What you are asked to do - When you reach the line in the data below that contains "(** struct kernel_clone_args *)", please start repeating lines exactly, and stop after the line that contains "K (cres A))", repeating nothing else.

Excerpted data -
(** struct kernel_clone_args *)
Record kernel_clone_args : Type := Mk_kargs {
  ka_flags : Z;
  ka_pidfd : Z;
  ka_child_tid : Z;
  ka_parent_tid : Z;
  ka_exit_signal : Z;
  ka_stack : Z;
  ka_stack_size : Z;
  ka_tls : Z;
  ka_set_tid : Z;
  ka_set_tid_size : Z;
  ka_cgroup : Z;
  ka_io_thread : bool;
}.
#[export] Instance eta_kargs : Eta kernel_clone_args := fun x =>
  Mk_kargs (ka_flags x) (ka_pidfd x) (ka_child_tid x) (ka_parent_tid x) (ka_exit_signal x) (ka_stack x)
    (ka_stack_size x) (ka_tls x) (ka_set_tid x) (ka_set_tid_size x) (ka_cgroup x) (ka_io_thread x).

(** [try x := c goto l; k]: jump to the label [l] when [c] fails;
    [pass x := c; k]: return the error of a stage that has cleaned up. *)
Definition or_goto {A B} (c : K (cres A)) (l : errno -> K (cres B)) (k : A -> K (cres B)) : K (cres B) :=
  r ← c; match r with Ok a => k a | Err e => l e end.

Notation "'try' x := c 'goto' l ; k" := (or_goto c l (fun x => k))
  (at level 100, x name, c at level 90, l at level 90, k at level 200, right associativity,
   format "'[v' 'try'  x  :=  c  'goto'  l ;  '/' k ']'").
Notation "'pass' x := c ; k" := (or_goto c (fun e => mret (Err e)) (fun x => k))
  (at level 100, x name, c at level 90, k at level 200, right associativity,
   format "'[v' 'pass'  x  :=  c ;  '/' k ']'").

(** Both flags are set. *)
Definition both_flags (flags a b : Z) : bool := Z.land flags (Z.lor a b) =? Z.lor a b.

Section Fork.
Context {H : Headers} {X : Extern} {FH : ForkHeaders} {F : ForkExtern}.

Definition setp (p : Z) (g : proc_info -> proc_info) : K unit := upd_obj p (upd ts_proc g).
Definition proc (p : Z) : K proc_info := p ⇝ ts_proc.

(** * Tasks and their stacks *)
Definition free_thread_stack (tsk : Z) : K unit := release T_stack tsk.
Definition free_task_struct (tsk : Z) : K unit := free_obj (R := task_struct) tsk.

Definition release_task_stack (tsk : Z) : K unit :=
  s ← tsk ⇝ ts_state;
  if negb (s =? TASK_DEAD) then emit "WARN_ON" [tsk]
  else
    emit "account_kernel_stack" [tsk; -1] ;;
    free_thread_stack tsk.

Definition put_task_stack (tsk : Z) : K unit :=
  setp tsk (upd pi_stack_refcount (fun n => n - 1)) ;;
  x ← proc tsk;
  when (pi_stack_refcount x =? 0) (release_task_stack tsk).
--
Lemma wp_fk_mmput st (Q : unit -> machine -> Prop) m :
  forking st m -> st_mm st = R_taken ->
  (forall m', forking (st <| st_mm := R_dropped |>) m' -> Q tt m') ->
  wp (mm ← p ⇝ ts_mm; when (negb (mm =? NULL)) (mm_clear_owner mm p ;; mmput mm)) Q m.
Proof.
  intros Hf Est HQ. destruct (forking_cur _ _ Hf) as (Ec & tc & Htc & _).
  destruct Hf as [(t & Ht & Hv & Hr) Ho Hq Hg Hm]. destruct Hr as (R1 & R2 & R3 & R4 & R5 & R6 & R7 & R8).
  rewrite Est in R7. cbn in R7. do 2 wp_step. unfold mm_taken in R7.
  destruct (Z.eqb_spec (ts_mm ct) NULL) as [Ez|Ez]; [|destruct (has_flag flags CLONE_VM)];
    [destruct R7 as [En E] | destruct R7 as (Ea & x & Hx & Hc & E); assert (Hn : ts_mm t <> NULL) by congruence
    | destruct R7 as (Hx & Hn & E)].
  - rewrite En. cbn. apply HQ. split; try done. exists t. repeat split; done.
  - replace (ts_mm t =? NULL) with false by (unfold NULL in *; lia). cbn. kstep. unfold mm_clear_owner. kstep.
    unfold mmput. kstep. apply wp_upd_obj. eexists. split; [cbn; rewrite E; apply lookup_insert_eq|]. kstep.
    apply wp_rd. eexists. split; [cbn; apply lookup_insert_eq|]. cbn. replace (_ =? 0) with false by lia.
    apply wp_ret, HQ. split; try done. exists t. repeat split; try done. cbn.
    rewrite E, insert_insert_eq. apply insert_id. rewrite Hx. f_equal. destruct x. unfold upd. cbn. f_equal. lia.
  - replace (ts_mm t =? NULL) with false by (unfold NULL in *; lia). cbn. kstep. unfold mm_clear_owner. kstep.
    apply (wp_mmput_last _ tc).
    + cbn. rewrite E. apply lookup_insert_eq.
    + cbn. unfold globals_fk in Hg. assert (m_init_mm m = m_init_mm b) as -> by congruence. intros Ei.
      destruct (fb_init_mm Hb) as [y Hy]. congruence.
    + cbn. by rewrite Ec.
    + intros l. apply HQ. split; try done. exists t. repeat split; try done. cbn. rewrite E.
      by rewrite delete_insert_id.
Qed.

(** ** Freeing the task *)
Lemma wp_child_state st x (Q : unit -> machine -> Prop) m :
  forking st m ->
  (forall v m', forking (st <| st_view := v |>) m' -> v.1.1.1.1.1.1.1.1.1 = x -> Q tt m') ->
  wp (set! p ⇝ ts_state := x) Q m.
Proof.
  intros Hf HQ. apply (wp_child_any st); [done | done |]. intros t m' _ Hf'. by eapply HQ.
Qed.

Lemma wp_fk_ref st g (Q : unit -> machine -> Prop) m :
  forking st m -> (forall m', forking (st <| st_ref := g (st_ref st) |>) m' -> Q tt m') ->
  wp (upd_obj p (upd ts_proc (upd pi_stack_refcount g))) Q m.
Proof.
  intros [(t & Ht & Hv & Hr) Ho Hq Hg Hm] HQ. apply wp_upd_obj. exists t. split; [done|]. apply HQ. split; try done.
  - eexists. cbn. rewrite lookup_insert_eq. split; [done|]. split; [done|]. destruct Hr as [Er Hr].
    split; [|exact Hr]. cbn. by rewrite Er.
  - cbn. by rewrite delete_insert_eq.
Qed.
---
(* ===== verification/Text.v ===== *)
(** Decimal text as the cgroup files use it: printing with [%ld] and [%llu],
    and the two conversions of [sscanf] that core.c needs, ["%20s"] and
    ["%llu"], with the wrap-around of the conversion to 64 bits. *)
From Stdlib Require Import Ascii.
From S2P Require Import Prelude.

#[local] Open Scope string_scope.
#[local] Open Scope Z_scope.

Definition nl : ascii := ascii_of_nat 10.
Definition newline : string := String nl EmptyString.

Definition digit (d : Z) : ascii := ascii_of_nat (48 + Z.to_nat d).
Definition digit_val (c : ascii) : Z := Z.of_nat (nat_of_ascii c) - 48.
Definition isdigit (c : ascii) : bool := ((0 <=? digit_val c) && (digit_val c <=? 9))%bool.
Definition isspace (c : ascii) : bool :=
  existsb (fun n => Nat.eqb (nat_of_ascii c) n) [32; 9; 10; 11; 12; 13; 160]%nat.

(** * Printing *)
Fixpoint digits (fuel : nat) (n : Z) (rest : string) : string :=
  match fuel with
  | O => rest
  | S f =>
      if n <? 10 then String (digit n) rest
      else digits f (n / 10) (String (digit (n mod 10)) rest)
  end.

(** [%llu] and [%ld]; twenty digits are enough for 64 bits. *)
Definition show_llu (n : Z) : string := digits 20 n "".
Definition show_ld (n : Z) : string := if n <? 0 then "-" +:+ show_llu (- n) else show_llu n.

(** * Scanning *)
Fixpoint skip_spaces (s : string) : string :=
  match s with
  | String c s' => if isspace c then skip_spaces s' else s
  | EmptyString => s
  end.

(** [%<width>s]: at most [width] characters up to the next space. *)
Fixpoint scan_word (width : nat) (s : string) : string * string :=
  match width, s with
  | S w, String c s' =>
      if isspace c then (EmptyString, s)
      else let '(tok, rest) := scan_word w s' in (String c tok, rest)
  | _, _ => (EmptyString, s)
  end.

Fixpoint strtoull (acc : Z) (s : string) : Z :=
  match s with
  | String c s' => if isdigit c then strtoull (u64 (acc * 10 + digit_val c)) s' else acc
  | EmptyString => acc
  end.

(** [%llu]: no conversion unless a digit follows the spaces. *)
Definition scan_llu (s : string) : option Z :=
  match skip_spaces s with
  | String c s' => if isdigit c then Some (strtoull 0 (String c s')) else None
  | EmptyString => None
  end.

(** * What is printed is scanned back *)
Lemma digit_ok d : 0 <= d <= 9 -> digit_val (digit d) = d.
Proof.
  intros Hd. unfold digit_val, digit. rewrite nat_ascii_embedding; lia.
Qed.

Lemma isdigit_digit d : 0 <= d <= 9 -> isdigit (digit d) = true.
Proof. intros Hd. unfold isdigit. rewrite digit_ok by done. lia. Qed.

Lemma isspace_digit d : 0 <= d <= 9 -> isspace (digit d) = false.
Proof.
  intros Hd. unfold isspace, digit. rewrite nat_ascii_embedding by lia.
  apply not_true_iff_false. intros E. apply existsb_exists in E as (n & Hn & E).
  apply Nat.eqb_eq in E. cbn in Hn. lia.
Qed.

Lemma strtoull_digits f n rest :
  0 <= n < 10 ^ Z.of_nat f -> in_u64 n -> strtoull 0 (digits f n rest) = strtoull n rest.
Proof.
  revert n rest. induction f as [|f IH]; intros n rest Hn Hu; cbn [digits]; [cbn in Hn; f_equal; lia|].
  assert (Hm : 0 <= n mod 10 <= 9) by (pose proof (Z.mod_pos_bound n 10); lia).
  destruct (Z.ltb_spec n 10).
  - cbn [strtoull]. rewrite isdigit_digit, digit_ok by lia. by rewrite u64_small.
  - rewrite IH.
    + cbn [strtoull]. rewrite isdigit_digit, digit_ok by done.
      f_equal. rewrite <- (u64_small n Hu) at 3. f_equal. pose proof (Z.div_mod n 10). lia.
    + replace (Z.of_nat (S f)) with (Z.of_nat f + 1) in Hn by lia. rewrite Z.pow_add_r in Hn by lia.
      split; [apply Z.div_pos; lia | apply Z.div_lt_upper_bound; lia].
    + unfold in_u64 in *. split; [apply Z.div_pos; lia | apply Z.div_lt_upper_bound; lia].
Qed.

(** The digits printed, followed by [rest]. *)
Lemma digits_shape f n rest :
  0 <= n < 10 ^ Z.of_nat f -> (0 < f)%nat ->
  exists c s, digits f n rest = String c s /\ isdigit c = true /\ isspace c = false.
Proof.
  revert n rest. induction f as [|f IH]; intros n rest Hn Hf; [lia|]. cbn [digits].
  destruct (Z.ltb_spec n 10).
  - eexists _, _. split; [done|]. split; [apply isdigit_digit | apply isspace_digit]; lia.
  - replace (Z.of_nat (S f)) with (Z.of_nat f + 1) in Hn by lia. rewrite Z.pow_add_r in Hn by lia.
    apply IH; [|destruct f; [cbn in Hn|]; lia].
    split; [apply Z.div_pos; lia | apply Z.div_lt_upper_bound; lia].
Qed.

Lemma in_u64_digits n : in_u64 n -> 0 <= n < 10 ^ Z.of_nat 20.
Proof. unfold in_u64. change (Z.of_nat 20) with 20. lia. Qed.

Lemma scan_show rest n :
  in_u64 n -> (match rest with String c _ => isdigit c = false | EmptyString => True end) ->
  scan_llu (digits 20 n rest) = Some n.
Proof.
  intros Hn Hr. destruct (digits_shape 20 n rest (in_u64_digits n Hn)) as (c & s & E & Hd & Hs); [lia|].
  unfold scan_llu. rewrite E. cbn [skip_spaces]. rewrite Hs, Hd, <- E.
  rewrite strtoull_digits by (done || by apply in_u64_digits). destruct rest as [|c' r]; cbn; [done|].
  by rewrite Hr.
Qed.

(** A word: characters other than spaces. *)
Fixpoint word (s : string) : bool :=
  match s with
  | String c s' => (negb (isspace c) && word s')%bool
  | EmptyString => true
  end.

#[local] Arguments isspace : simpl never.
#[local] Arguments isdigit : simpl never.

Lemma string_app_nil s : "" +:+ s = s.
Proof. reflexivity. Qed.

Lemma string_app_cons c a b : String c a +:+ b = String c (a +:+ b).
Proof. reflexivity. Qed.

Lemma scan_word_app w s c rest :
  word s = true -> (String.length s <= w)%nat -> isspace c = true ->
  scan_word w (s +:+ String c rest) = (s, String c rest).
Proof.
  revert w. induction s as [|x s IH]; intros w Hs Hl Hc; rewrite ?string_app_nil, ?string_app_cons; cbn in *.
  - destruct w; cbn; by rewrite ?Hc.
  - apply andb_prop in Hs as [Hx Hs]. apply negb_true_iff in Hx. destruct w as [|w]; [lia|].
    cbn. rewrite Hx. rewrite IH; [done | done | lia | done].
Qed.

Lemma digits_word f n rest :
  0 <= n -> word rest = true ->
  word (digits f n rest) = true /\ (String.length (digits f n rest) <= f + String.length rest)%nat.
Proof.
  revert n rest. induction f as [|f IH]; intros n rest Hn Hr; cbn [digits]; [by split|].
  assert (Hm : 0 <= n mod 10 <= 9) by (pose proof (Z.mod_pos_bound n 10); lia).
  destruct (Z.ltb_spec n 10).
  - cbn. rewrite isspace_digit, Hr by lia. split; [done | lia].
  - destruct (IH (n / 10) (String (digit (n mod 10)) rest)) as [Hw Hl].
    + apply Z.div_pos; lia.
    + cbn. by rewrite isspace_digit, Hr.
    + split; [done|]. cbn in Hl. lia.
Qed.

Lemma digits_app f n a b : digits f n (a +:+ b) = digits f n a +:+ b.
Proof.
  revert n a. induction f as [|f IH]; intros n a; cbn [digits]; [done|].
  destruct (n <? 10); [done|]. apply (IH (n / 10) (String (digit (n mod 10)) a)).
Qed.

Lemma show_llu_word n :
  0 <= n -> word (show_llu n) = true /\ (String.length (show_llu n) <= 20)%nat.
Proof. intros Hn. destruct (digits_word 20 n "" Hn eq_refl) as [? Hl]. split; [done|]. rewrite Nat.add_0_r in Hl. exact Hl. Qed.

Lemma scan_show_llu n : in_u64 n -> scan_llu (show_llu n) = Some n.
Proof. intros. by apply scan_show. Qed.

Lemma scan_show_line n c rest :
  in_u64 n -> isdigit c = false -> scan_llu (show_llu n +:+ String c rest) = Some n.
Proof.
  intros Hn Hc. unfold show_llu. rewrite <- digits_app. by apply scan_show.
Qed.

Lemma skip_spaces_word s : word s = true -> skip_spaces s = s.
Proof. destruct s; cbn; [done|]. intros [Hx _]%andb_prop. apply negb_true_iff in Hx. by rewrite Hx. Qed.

Answer to this exercise -
(** struct kernel_clone_args *)
Record kernel_clone_args : Type := Mk_kargs {
  ka_flags : Z;
  ka_pidfd : Z;
  ka_child_tid : Z;
  ka_parent_tid : Z;
  ka_exit_signal : Z;
  ka_stack : Z;
  ka_stack_size : Z;
  ka_tls : Z;
  ka_set_tid : Z;
  ka_set_tid_size : Z;
  ka_cgroup : Z;
  ka_io_thread : bool;
}.
#[export] Instance eta_kargs : Eta kernel_clone_args := fun x =>
  Mk_kargs (ka_flags x) (ka_pidfd x) (ka_child_tid x) (ka_parent_tid x) (ka_exit_signal x) (ka_stack x)
    (ka_stack_size x) (ka_tls x) (ka_set_tid x) (ka_set_tid_size x) (ka_cgroup x) (ka_io_thread x).

(** [try x := c goto l; k]: jump to the label [l] when [c] fails;
    [pass x := c; k]: return the error of a stage that has cleaned up. *)
Definition or_goto {A B} (c : K (cres A)) (l : errno -> K (cres B)) (k : A -> K (cres B)) : K (cres B) :=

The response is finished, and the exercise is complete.